The nurse is preparing to administer oral potassium chloride to an elderly client. Which action should the nurse take before administering the medication?
- A. Perform a fingerstick for morning glucose
- B. Assess for signs of hypocalcemia
- C. Withhold food for thirty minutes
- D. Check the creatinine level
Correct Answer: D
Rationale: Potassium chloride can worsen renal function in elderly clients. Checking the creatinine level assesses kidney function to ensure safe administration. Glucose hypocalcemia and withholding food are not directly related to potassium administration.
A client is admitted with a diagnosis of pernicious anemia.
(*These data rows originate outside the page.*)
(** The violations of one duty window, walking its points from [previous]. *)
Fixpoint gap_loop (report : Z -> Z -> Z -> bool -> TargetViolation) (max_ns window_end previous : Z)
    (points : list Z) : list TargetViolation :=
  match points with
  | point :: points =>
      let actual := ssub point previous in
      (if decide (max_ns < actual) then [report previous point actual false] else []) ++
      gap_loop report max_ns window_end point points
  | [] =>
      let actual := ssub window_end previous in
      if decide (max_ns < actual) then [report previous window_end actual true] else []
  end.

Definition gap_report (pid : Z) (c : TargetContractRecord) (owner_tid : option Z)
    (max_ns session_start : Z) (a b actual : Z) (is_open : bool) : TargetViolation :=
  make_violation pid c (ssub a session_start) (ssub b session_start) actual max_ns owner_tid None
    is_open None.

Definition eval_signal_gap (pid : Z) (c : TargetContractRecord) (signal : TargetSignalSelector)
    (owner_tid : option Z) (max_ns : Z) (duty : list (Z * Z)) (session_start : Z)
    (s : ObservabilityStore) : list TargetViolation :=
  let points := signal_points signal s in
  '(window_start, window_end) ← duty;
  gap_loop (gap_report pid c owner_tid max_ns session_start) max_ns window_end window_start
    (filter (fun p => window_start <= p /\ p <= window_end) points).

(** The last event of the kind for each correlation identifier, ascending by
    identifier. *)
Definition correlated (kind : Z) (s : ObservabilityStore) : list (Z * TargetEventRecord) :=
  foldl (fun m e => match correlation_id e with
                    | Some id => bt_insert id e m
                    | None => m
                    end) [] (filter (fun e => ev_kind_id e = kind) (events s)).

Definition eval_latency (pid : Z) (c : TargetContractRecord) (start_kind end_kind max_ns : Z)
    (duty : list (Z * Z)) (session_start run_end : Z) (s : ObservabilityStore)
    : list TargetViolation :=
  let starts := correlated start_kind s in
  let ends := correlated end_kind s in
  '(id, start) ← starts;
  if negb (existsb (fun w => bool_decide (w.1 <= ev_timestamp_ns start <= w.2)) duty) then [] else
  let end_ := match bt_get id ends with
              | Some e => ev_timestamp_ns e
              | None => run_end
              end in
  let actual := ssub end_ (ev_timestamp_ns start) in
  if decide (max_ns < actual) then
    [make_violation pid c (ssub (ev_timestamp_ns start) session_start) (ssub end_ session_start)
       actual max_ns (ev_tid start) (Some id)
       (bool_decide (bt_get id ends = None)) None]
  else [].

Definition eval_contract (pid : Z) (c : TargetContractRecord) (a : Log.Aggregator)
    (s : ObservabilityStore) : list TargetViolation :=
  let session_start := default 0 (Log.session_start_ns a) in
  let run_end := default session_start (Log.last_event_ns a) in
  let duty := duty_windows pid (duty c) session_start run_end s in
  match ct_kind c with
  | MaxOffCpuInterval tid max_ns reasons => eval_off_cpu pid c tid max_ns reasons duty a run_end
  | MaxSignalGap signal owner_tid max_ns =>
      eval_signal_gap pid c signal owner_tid max_ns duty session_start s
  | MaxLatency start_event end_event max_ns =>
      eval_latency pid c start_event end_event max_ns duty session_start run_end s
  end.

(** [cs] lists the entries of the contract map in iteration order. *)
Definition violations (cs : list ((Z * Z) * TargetContractRecord)) (a : Log.Aggregator)
    (s : ObservabilityStore) : list TargetViolation :=
  sort_by (fun x y => pair_le (v_start_ns x, violation_id x) (v_start_ns y, violation_id y))
    ('(k, c) ← cs; coalesce (eval_contract k.1 c a s) (contract_threshold c)).

Record ViolationQueryParams := mkViolationQueryParams {
  vq_window : option TimeRange; minimum_severity : option TargetContractSeverity; vq_limit : Z
}.

Definition bool_rank (b : bool) : Z := if b then 1 else 0.

(** [violations.sort_by]: open ones first, then by excess, then by start. *)
Definition violation_le (x y : TargetViolation) : bool :=
  match bool_rank (open y) ?= bool_rank (open x) with
  | Lt => true | Gt => false
  | Eq => match excess_ns y ?= excess_ns x with
          | Lt => true | Gt => false
          | Eq => bool_decide (v_start_ns x <= v_start_ns y)
          end
  end.

Definition violations_update (params : ViolationQueryParams) (cs : list ((Z * Z) * TargetContractRecord))
    (a : Log.Aggregator) (s : ObservabilityStore) : list TargetViolation * Z * bool :=
  let vs := filter (fun v => in_range (v_start_ns v) (v_end_ns v) (vq_window params) &&
                      match minimum_severity params with
                      | Some m => bool_decide (severity_rank m <= severity_rank (v_severity v))
                      | None => true
                      end = true) (violations cs a s) in
  let total := length vs in
  let out := take (Z.to_nat (Z.max (vq_limit params) 1)) (sort_by violation_le vs) in
  (out, Z.of_nat total, bool_decide (length out < total)%nat).

Record ContractStatusEntry := mkContractStatusEntry {
  cse_source_pid : Z; contract : TargetContractRecord; evaluations : Z; violation_count : Z;
  currently_violating : bool
}.

Definition contracts_update (cs : list ((Z * Z) * TargetContractRecord)) (a : Log.Aggregator)
    (s : ObservabilityStore) : list ContractStatusEntry :=
  let vs := violations cs a s in
  map (fun '(k, c) =>
    let matching := filter (fun v => v_source_pid v = k.1 /\ v_contract_id v = k.2) vs in
    mkContractStatusEntry k.1 c (Z.of_nat (length matching)) (Z.of_nat (length matching))
      (existsb open matching)) cs.
(* ===== verification/Timeline.v ===== *)
(** * The timeline of a recording

    [build_timeline_update] of [stax-live/src/lib.rs]: the intervals of every
    thread are spread over buckets of equal width, on and off the CPU and by the
    reason of blocking, with a row per target lane; markers, events and contract
    violations are put beside them. *)

From S2P Require Import Prelude Order Text Demangle Binaries Aggregate Observability Contracts Symbols.

Module Timeline.

Import Order Symbols Aggregate.
Module Live := Observability.
Module Signals := Contracts.

(** ** Data *)

Record TimelineBucket := mkTimelineBucket {
  tb_start_ns : Z;
  tb_on_cpu_ns : Z;
  tb_target_ns : Z;
  tb_off_cpu_ns : Z;
  tb_off_cpu_by_reason : OffCpuBreakdown
}.

Record TargetLaneTimeline := mkTargetLaneTimeline {
  tl_tid : Z;
  tl_lane_name : option Z;
  tl_target_kind : TargetLaneKind;
  tl_total_target_ns : Z;
  tl_target_spans : Z;
  tl_buckets : list Z
}.

#[export] Instance eta_TargetLaneTimeline : Eta TargetLaneTimeline := fun l =>
  mkTargetLaneTimeline (tl_tid l) (tl_lane_name l) (tl_target_kind l) (tl_total_target_ns l)
    (tl_target_spans l) (tl_buckets l).
Lemma interval_step_ok f start l w e :
  interval_walk_ok f start l w -> interval_walk_ok f start (l ++ [e]) (interval_step f start w e).
Proof.
  intros (Hg & Ht & Hd & Hr & He & Hl). unfold interval_walk_ok. rewrite filter_snoc.
  unfold interval_step. destruct (decide (listed f start e = true)) as [Hkept|Hkept].
  - destruct (kind e.2) as [|?|stack wt ws] eqn:Ek; unfold listed in Hkept; rewrite Ek in Hkept; try done.
    apply andb_true_iff in Hkept as [H1%negb_true_iff H2%negb_true_iff%bool_decide_eq_false].
    rewrite H1, decide_False by done. fold (interval_len e). cbn [iw_entries field_update].
    assert (interval_why e = block_reason stack) as Hwhy by (unfold interval_why; by rewrite Ek).
    assert (interval_waker e = (wt, waker_address wt ws)) as Hwk by (unfold interval_waker; by rewrite Ek).
    set (kept := filter _ l) in *.
    assert (forall r, read_reason r (add_reason (block_reason stack) (interval_len e) (iw_by_reason w)) =
      sat_sum (fun e => if decide (interval_why e = r) then interval_len e else 0) (kept ++ [e])) as Hr'.
    { intros r. rewrite read_add_reason by (rewrite Hr; unfold sat_sum; lia). rewrite Hr, <- Hwhy.
      rewrite <- sat_sum_snoc by (case_decide; [apply interval_len_nonneg|lia]). done. }
    pose proof (interval_len_nonneg e) as Hpos.
    cbn. rewrite length_take in Hl. case_decide as Hroom; cbn.
    + rewrite length_take, length_app. cbn [length].
      set (address := waker_address wt ws) in *.
      destruct (match address with Some addr => _ | None => _ end) as [[name bin] it] eqn:Em. cbn.
      pose proof (fun strs => waker_named address (iw_interner w) strs) as Hn. rewrite Em in Hn.
      rewrite Ht, Hd, !(sat_sum_snoc_eq _ _ _ _ eq_refl) by lia. split_ands; try done.
      * etransitivity; [exact Hg|apply (Hn [])].
      * intros strs Hp Hs. assert (length kept < DRILLDOWN_ENTRY_CAP)%nat as Hlt by lia.
        rewrite take_snoc_room by done. apply Forall2_app; [|apply Forall2_cons; split; [|done]].
        -- apply He; [|done]. destruct (Hn strs) as [[Hpre _] _]. by trans (strings it).
        -- destruct (Hn strs) as [[Hpre _] Hnames]. pose proof (prefix_length _ _ Hp). pose proof (prefix_length _ _ Hpre).
           destruct Hnames as [N1 N2]; [apply Hg; [lia|apply interner_new_ok]|done|done|].
           by unfold interval_shown; cbn; rewrite Hwhy, Hwk.
      * rewrite length_app. cbn [length]. lia.
    + rewrite Ht, Hd, !(sat_sum_snoc_eq _ _ _ _ eq_refl) by lia.
      rewrite take_snoc_full by lia. split_ands; try done. rewrite length_take. lia.
  - rewrite app_nil_r. assert (match kind e.2 with
      | OffCpu stack waker_tid waker_user_stack => out_of_range f start (start_ns e.2) = true \/ interval_len e = 0
      | _ => True end) as Hskip.
    { unfold listed in Hkept. destruct (kind e.2); [done..|]. destruct (out_of_range _ _ _); [by left|right].
      cbn in Hkept. apply not_true_iff_false, negb_false_iff, bool_decide_eq_true in Hkept. done. }
    destruct (kind e.2); [done..|]. destruct Hskip as [->|Hz]; [done|]. unfold interval_len in Hz.
    destruct (out_of_range _ _ _); [done|]. by rewrite decide_True.
Qed.

Lemma interval_walk_spec f start l : interval_walk_ok f start l (interval_walk f start l).
Proof.
  unfold interval_walk. induction l as [|e l IH] using rev_ind.
  - unfold interval_walk_ok. cbn. split_ands; try done. intros r. by destruct r.
  - rewrite foldl_app. cbn [foldl]. by apply interval_step_ok.
Qed.

Lemma newest_first_sorted {A} (start : A -> Z) l :
  StronglySorted (fun x y => start y <= start x) (sort_by (le_of (newest_first start)) l).
Proof.
  eapply StronglySorted_weaken; [|apply (sort_by_le_of (newest_first start))].
  - intros x y. unfold newest_first. cbn. destruct (start y ?= start x) eqn:E; [apply Z.compare_eq_iff in E; lia| |done].
    rewrite Z.compare_lt_iff in E. lia.
Qed.

(** The list of blocked intervals is exact: the counts and durations, in
    total and by reason, are those of the off-CPU intervals of the threads asked
    about that start in the time range; an entry shows its interval with the
    reason, the waker, and the waker's function and binary read from the string
    table; entries come newest start first and are those of the first 10000
    intervals of the log that match. *)
Theorem intervals_exact a tid f :
  let l := iter_intervals (entries (threads a)) tid a in
  let kept := filter (fun e => listed f (session_start a) e = true) l in
  let u := build_intervals_update a tid f in
  Z.of_nat (length (iu_strings u)) <= 2 ^ 32 ->
  total_intervals u = sat_sum (fun _ => 1) kept /\ iu_total_duration_ns u = sat_sum interval_len kept /\
  (forall r, read_reason r (by_reason u) = sat_sum (fun e => if decide (interval_why e = r) then interval_len e else 0) kept) /\
  StronglySorted (fun x y => ie_start_ns y <= ie_start_ns x) (iu_entries u) /\
  exists shown, iu_entries u ≡ₚ shown /\
    Forall2 (interval_shown (iu_strings u) (session_start a)) (take DRILLDOWN_ENTRY_CAP kept) shown.
Proof.
  intros l kept u Hs. destruct (interval_walk_spec f (session_start a) l) as (_ & H1 & H2 & H3 & H4 & _).
  split; [exact H1|]. split; [exact H2|]. split; [exact H3|]. split; [apply newest_first_sorted|].
  exists (iw_entries (interval_walk f (session_start a) l)). split; [apply sort_by_perm|]. by apply H4.
Qed.

Lemma pairs_sorted t l :
  StronglySorted (fun i j => start_ns i < start_ns j) l ->
  StronglySorted (fun x y : Z * RawInterval => start_ns x.2 < start_ns y.2) (map (pair t) l).
Proof.
  induction 1 as [|i l Hl IH Hi]; cbn; constructor; [done|]. apply Forall_forall. intros y (j & -> & Hj)%list_elem_of_fmap.
  by eapply Forall_forall in Hi.
Qed.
Which of the following signs or symptoms would indicate that the client has been noncompliant with ordered B12 injections?
- A. Hyperactivity in the evening hours
- B. Weight gain
- C. Paresthesia of hands and feet
- D. Diarrhea stools
Correct Answer: C
Rationale: Paresthesia of hands and feet indicates B12 deficiency due to noncompliance with injections, as B12 is needed for nerve function. Hyperactivity (A), weight gain (B), and diarrhea (D) are not specific to B12 deficiency.
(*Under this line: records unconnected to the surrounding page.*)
(** C31. The view of a function's neighbours is what the code adds up. Its places are the
    stacks of the tree that end in the function; its own data are the sums over all
    places, so that a stack on which the function calls itself counts once for each
    of its frames; the node at a chain of callers sums the places called along that
    chain, and the node at a chain of callees the nodes below any place along it.
    Both trees are shown with all entries of at least a 2000th of that own time, and
    at least a nanosecond, longest first, and all names read back. The protocol
    documents 0.5%, a 200th, and time that recursion does not multiply. *)
Theorem neighbors_exact root target :
  tree_ok root ->
  let u := compute_neighbors_update root target in
  let key := key_at target in
  Z.of_nat (length (nu_strings u)) <= 2 ^ 32 ->
  exists ms callers callees,
    NoDup (map fst ms) /\
    (forall path m, (path, m) ∈ ms <-> node_at path root = Some m /\ at_target key path) /\
    own_on_cpu_ns u = sat_sum (read OnCpuNs) (map snd ms) /\
    (forall r, read_reason r (own_off_cpu u) = sat_sum (read (OffCpuNs r)) (map snd ms)) /\
    own_pet_samples u = sat_sum (read PetSamples) (map snd ms) /\
    own_off_cpu_intervals u = sat_sum (read OffCpuIntervals) (map snd ms) /\
    holds callers (fun path => called_along path ms) /\
    holds callees (fun path => along path (map snd ms)) /\
    (let threshold := Z.max (sadd64 (own_on_cpu_ns u) (total_ns (own_off_cpu u)) / 2000) 1 in
     shows (nu_strings u) threshold (key, callers) (callers_tree u) /\
     shows (nu_strings u) threshold (key, callees) (callees_tree u)) /\
    (nu_function_name u ≫= string_at (nu_strings u), nu_binary u ≫= string_at (nu_strings u)) = key.
Proof.
  intros Hok u key. set (ms := places key (height root) root []).
  assert (forall path m, (path, m) ∈ ms <-> node_at path root = Some m /\ at_target key path) as Hms.
  { intros path m. unfold ms. rewrite places_spec by done. split; [by intros (q & -> & Hq & Ht)|]. intros [Hq Ht]. by exists path. }
  assert (forall p, p ∈ ms -> tree_ok p.2) as Htrees.
  { intros [path m] [Hm _]%Hms. by eapply tree_ok_at. }
  pose proof (trees_ok_places ms Htrees) as (Hcallers & Hcallees & Hown).
  assert (walk key (height root) root 0 [] (mkTrees symbol_default symbol_default symbol_default) =
          foldl visit_place (mkTrees symbol_default symbol_default symbol_default) ms) as Hwalk
    by exact (walk_places key (height root) root [] _).
  unfold u, compute_neighbors_update. fold (key_at target). fold key. cbv zeta. rewrite Hwalk.
  destruct (foldl visit_place _ ms) as [callers0 callees0 own]. cbn [t_callers t_callees t_own] in *.
  set (callers := stamp own target callers0). set (callees := stamp own target callees0).
  set (threshold := Z.max (symbol_total own / 2000) 1).
  pose proof (intern_opt_grows key.1 interner_new) as G1. pose proof (fun strs => intern_opt_resolves key.1 interner_new strs) as R1.
  destruct (intern_opt key.1 interner_new) as [fn it1]. cbn [fst snd] in *.
  pose proof (intern_opt_grows key.2 it1) as G2. pose proof (fun strs => intern_opt_resolves key.2 it1 strs) as R2.
  destruct (intern_opt key.2 it1) as [bn it2]. cbn [fst snd] in *.
  pose proof (intern_grows (Demangle.as_str (symbol_language (lookup_symbol target))) it2) as G3.
  destruct (intern _ it2) as [lang it3]. cbn [fst snd] in *.
  destruct (to_flame_node_shown threshold (symbol_height callers) (key, callers) it3 (Nat.le_refl _)) as [G4 S4].
  destruct (to_flame_node (symbol_height callers) threshold (key, callers) it3) as [callers_f it4]. cbn [fst snd] in *.
  destruct (to_flame_node_shown threshold (symbol_height callees) (key, callees) it4 (Nat.le_refl _)) as [G5 S5].
  destruct (to_flame_node (symbol_height callees) threshold (key, callees) it4) as [callees_f it5]. cbn [fst snd] in *.
  cbn [nu_strings nu_function_name nu_binary own_on_cpu_ns own_off_cpu own_pet_samples own_off_cpu_intervals callers_tree callees_tree].
  intros Hl. destruct G1 as [P1 K1], G2 as [P2 K2], G3 as [P3 K3], G4 as [P4 K4], G5 as [P5 K5].
  pose proof (prefix_length _ _ P5). pose proof (prefix_length _ _ P4). pose proof (prefix_length _ _ P3). pose proof (prefix_length _ _ P2).
  assert (interner_ok it1) as I1 by (apply K1; [lia|apply interner_new_ok]). assert (interner_ok it2) as I2 by (apply K2; [lia|done]).
  assert (interner_ok it3) as I3 by (apply K3; [lia|done]). assert (interner_ok it4) as I4 by (apply K4; [lia|done]).
  assert (strings it3 `prefix_of` strings it5) as Q3 by (by etransitivity).
  assert (strings it2 `prefix_of` strings it5) as Q2 by (by etransitivity).
  assert (strings it1 `prefix_of` strings it5) as Q1 by (by etransitivity).
  exists ms, callers, callees. split; [by apply places_once|]. split; [exact Hms|].
  split; [by apply (Hown OnCpuNs)|]. split; [intros r; by apply (Hown (OffCpuNs r))|]. split; [by apply (Hown PetSamples)|].
  split; [by apply (Hown OffCpuIntervals)|].
  split; [eapply holds_ext; [|exact (holds_stamp own target _ _ _ Hcallers Hown)]|].
  { intros [|k path]; [|done]. unfold called_along. rewrite filter_all; [done|]. apply Forall_forall. intros p _. apply prefix_nil. }
  split; [eapply holds_ext; [|exact (holds_stamp own target _ _ _ Hcallees Hown)]; by intros [|]|].
  split; [split; [by apply S4|by apply S5]|]. rewrite R1, R2; try done; [by destruct key|apply interner_new_ok].
Qed.
End Query.

(** ** Examples *)

#[local] Existing Instance canonical_order.
#[local] Existing Instance demo_table.

(** [f] also calls itself: it ran for 500 ns in all, and 100 of them are in two of
    its frames. *)
Definition demo_root : StackNode := flame_root Flame.demo_aggregation.

Lemma neighbors_exact_witness :
  let u := compute_neighbors_update demo_root 20 in
  exists ms : list (list Z * StackNode),
    NoDup (map fst ms) /\ own_on_cpu_ns u = sat_sum (read OnCpuNs) (map snd ms) /\ own_on_cpu_ns u = 600.
Proof.
  destruct (neighbors_exact demo_root 20) as (ms & callers & callees & H1 & _ & H3 & _).
  { apply (credits_tree_ok Flame.demo_stacks flame_demo_ok). }
  { vm_compute. congruence. }
  exists ms. split; [exact H1|]. split; [exact H3|]. vm_compute. reflexivity.
Defined.

(** So the function's own time is more than its caller spent in it. *)
Example recursion_counted_in_neighbors :
  (own_on_cpu_ns (compute_neighbors_update demo_root 20),
   map f_on_cpu_ns (f_children (fu_root (compute_flame_update Flame.demo_aggregation)))) = (600, [500]).
Proof. vm_compute. reflexivity. Qed.

(** An address nothing resolves stands for every address nothing resolves. *)
Example unresolved_neighbors_merge :
  own_pet_samples (compute_neighbors_update
    (apply_credits [CreditOn [1001; 10] 5 pmu_default false None; CreditOn [1002; 10] 7 pmu_default false None]).1 1001) = 2.
Proof. vm_compute. reflexivity. Qed.

End Neighbors.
Which finding in the patient's history contraindicates the use of Imitrex (sumatriptan) for the prevention of migraine headaches?
- A. Diabetes
- B. Angina
- C. Renal calculi
- D. Peptic ulcer disease
Correct Answer: B
Rationale: Sumatriptan (Imitrex) is a vasoconstrictor contraindicated in patients with angina due to the risk of coronary artery vasoconstriction and ischemia. Diabetes renal calculi and peptic ulcer disease are not contraindications for sumatriptan.
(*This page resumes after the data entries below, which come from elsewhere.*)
Lemma decode_amd64_tiles AMD64 `{!X86View AMD64} `{!Amd64Laws AMD64} : forall fuel bytes offset,
  (length bytes <= fuel)%nat -> 0 <= base -> 0 <= offset -> base + offset + Z.of_nat (length bytes) < 2 ^ 64 ->
  exists out, decode_amd64 base self_lookup AMD64 fuel bytes offset = Ret out /\ (length out <= length bytes)%nat /\
    (bytes <> [] -> out <> []) /\ tiles (base + offset) (base + offset + Z.of_nat (length bytes)) out.
Proof.
  induction fuel as [|fuel IH]; intros bytes offset Hf Hb Ho Hhi.
  - exists []. destruct bytes; [|cbn in Hf; lia]. cbn. split_and!; [done..|lia].
  - destruct bytes as [|b rest]; [exists []; cbn; split_and!; [done..|lia]|]. cbn [decode_amd64]. set (bs := b :: rest) in *.
    set (addr := wadd64 base offset). assert (addr = base + offset) as Ha by (apply wadd64_small; lia).
    assert (exists asm flow len, (match decode bs with
        | inl instr => (show instr, classify_x86 (x86_opcode instr) (x86_operand0 instr) (wadd64 addr (Z.of_nat (instr_len instr))),
                        Z.of_nat (instr_len instr), Nat.max (instr_len instr) 1)
        | inr err => (decode_error err, Sequential, 1, 1%nat)
        end) = (asm, flow, Z.of_nat len, len) /\ (1 <= len <= length bs)%nat) as (asm & flow & len & -> & Hlen).
    { destruct (decode bs) as [instr|err] eqn:E.
      - pose proof (len_in_bytes bs instr E). eexists _, _, (instr_len instr). rewrite Nat.max_l by lia. split; [done|lia].
      - exists (decode_error err), Sequential, 1%nat. split; [done|]. cbn. lia. }
    destruct (asm_line_shows self_lookup addr asm) as (l & -> & (Hl & _)). cbn [then_do].
    assert (length (drop len bs) = length bs - len)%nat as Hd by apply length_drop.
    destruct (IH (drop len bs) (offset + Z.of_nat len)) as (out & -> & Ho1 & _ & Ht); [lia..|]. cbn [then_do].
    eexists. split; [done|]. split; [cbn [length]; lia|]. split; [done|]. cbn [tiles di_address di_length di_line].
    split; [done|]. split; [by rewrite Hl|]. split; [lia|].
    replace (base + offset + Z.of_nat len) with (base + (offset + Z.of_nat len)) by lia.
    replace (base + offset + Z.of_nat (length bs)) with (base + (offset + Z.of_nat len) + Z.of_nat (length (drop len bs))) by lia. done.
Qed.
End Decoded.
The nurse is caring for a client with a history of a pneumothorax who is being prepared for discharge. The nurse should teach the client to:
- A. Avoid air travel
- B. Sleep on the affected side
- C. Resume heavy lifting
- D. Restrict fluid intake
Correct Answer: A
Rationale: Air travel can cause pressure changes that risk pneumothorax recurrence. Sleeping position, lifting, and fluids are secondary, with lifting typically restricted.